__EXCERPTED DATA__
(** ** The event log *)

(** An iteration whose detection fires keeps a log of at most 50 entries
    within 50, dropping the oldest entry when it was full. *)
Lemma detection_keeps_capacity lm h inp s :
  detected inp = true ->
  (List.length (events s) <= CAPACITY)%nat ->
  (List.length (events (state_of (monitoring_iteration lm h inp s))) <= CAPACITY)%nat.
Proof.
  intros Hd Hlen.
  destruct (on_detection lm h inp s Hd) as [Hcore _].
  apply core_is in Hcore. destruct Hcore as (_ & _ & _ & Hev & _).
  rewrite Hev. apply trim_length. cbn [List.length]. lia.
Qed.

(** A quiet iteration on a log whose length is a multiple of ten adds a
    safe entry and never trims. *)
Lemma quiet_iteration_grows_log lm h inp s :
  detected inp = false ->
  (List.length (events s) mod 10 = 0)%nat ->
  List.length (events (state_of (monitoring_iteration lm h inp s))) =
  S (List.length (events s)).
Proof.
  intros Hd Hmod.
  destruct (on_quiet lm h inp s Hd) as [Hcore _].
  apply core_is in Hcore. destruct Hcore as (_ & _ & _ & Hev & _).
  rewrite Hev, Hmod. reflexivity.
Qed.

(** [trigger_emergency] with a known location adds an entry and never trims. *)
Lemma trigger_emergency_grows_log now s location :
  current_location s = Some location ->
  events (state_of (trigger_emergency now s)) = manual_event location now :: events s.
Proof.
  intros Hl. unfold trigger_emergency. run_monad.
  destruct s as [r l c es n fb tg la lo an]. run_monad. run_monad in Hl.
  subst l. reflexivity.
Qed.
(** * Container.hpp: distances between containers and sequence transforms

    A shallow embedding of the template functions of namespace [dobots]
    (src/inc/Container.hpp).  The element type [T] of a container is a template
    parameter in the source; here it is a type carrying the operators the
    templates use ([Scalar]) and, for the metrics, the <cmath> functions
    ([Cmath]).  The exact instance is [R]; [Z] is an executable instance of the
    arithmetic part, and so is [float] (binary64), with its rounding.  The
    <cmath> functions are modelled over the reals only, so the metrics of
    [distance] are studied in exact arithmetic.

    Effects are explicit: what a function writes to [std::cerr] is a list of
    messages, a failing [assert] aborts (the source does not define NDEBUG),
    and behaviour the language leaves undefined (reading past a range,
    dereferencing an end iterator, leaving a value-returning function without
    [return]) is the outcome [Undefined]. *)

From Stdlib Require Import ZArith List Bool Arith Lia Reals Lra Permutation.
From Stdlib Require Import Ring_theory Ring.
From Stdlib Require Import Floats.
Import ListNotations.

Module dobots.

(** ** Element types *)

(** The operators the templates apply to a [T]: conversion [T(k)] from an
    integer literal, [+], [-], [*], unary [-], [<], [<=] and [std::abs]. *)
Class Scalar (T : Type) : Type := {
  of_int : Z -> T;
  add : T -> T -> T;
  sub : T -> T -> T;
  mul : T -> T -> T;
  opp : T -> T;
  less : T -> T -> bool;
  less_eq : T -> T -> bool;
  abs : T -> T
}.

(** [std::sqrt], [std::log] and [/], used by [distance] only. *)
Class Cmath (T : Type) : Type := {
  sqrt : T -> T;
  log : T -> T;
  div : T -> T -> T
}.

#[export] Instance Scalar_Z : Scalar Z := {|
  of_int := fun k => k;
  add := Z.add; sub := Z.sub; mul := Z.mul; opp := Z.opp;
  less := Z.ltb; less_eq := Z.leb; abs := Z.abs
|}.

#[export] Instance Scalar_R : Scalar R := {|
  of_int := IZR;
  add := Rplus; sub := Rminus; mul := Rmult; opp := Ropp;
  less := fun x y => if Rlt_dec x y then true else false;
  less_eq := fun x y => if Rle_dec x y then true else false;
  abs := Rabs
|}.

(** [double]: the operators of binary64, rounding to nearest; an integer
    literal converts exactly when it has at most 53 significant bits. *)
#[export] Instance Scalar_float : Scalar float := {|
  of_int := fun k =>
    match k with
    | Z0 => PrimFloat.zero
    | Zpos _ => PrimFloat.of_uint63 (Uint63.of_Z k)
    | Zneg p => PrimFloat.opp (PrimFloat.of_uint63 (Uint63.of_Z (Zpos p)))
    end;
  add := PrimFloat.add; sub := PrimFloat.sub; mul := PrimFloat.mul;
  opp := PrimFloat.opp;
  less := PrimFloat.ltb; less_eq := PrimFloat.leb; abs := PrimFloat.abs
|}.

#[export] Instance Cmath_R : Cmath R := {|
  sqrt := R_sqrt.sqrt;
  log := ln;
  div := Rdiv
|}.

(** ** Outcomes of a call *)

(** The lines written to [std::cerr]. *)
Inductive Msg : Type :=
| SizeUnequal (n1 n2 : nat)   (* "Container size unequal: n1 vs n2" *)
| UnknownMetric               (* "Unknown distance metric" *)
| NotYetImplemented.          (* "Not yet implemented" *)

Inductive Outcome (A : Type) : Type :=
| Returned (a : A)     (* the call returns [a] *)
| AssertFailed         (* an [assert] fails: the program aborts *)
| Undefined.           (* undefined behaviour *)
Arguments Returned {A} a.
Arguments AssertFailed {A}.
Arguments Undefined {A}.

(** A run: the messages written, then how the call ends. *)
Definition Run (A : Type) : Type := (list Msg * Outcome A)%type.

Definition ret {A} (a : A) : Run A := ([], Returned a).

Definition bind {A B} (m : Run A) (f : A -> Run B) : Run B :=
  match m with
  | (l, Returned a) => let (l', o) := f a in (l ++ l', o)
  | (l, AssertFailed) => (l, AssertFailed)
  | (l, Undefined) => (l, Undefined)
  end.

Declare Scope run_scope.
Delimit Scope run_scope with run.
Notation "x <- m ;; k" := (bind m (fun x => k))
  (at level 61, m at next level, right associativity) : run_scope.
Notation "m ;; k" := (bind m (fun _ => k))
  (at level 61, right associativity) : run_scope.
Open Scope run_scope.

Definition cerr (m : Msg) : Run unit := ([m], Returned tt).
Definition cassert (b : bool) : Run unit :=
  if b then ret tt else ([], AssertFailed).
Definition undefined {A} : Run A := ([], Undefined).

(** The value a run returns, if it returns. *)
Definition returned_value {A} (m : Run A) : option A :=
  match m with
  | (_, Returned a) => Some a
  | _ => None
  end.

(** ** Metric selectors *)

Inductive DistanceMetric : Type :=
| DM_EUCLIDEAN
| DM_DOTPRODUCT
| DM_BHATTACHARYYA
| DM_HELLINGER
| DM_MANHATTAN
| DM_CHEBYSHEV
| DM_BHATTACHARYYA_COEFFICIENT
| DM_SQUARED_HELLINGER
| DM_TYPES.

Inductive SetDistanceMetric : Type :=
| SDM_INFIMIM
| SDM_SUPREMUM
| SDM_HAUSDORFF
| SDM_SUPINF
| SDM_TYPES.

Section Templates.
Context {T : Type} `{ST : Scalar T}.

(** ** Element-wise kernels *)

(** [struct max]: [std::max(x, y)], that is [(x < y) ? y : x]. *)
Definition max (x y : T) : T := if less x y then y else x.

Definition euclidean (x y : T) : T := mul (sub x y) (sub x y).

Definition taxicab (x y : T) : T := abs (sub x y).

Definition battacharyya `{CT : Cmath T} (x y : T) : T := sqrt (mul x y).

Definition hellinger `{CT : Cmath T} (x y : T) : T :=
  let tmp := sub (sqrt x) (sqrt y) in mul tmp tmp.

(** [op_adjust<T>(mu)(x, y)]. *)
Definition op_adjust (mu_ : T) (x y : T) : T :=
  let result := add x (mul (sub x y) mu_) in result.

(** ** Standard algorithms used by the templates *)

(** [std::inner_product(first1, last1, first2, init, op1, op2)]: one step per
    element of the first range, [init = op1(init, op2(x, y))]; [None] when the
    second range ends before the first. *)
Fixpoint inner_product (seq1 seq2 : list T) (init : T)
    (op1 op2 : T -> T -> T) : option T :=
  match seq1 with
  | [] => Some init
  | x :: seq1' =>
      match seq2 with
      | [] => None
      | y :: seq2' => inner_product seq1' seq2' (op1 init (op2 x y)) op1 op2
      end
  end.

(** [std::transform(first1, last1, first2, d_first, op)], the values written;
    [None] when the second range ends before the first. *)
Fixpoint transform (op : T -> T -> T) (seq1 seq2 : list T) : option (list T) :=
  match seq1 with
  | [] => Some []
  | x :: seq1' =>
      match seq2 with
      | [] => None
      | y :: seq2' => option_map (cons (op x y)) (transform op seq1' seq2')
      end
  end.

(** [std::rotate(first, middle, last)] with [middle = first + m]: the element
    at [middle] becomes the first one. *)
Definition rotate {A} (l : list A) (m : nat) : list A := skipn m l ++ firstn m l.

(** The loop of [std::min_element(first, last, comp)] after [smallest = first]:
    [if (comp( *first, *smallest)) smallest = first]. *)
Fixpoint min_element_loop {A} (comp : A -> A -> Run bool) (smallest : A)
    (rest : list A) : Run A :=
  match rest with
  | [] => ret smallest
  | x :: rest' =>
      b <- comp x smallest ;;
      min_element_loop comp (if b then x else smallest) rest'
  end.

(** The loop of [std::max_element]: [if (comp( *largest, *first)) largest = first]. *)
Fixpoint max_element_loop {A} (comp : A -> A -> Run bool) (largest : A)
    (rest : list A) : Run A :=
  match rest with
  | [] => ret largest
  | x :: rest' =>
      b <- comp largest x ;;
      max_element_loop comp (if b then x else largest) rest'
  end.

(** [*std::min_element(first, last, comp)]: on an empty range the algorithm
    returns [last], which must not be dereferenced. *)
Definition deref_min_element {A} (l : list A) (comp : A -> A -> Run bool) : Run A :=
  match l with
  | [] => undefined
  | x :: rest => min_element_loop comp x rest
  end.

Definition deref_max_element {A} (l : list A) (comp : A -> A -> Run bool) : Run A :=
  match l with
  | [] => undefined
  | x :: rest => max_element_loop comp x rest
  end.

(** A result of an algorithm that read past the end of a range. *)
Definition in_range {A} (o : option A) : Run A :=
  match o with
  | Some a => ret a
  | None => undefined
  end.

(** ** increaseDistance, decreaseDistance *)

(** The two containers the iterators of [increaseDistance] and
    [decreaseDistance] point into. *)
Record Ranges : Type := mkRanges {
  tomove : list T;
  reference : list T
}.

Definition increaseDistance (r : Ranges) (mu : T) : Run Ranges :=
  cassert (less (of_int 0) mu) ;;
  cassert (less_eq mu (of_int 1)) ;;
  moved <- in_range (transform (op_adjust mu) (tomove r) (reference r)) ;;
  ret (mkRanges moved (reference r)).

__WHAT NEEDS TO BE DONE__
The range runs from the line above containing "Inductive SetDistanceMetric : Type" to the line containing "(** [op_adjust<T>(mu)(x, y)]. *)", inclusive. Restate those lines word for word and no others.

__SOLUTION TO THE PROBLEM__
Inductive SetDistanceMetric : Type :=
| SDM_INFIMIM
| SDM_SUPREMUM
| SDM_HAUSDORFF
| SDM_SUPINF
| SDM_TYPES.

Section Templates.
Context {T : Type} `{ST : Scalar T}.

(** ** Element-wise kernels *)

(** [struct max]: [std::max(x, y)], that is [(x < y) ? y : x]. *)
Definition max (x y : T) : T := if less x y then y else x.

Definition euclidean (x y : T) : T := mul (sub x y) (sub x y).

Definition taxicab (x y : T) : T := abs (sub x y).

Definition battacharyya `{CT : Cmath T} (x y : T) : T := sqrt (mul x y).

Definition hellinger `{CT : Cmath T} (x y : T) : T :=
  let tmp := sub (sqrt x) (sqrt y) in mul tmp tmp.

(** [op_adjust<T>(mu)(x, y)]. *)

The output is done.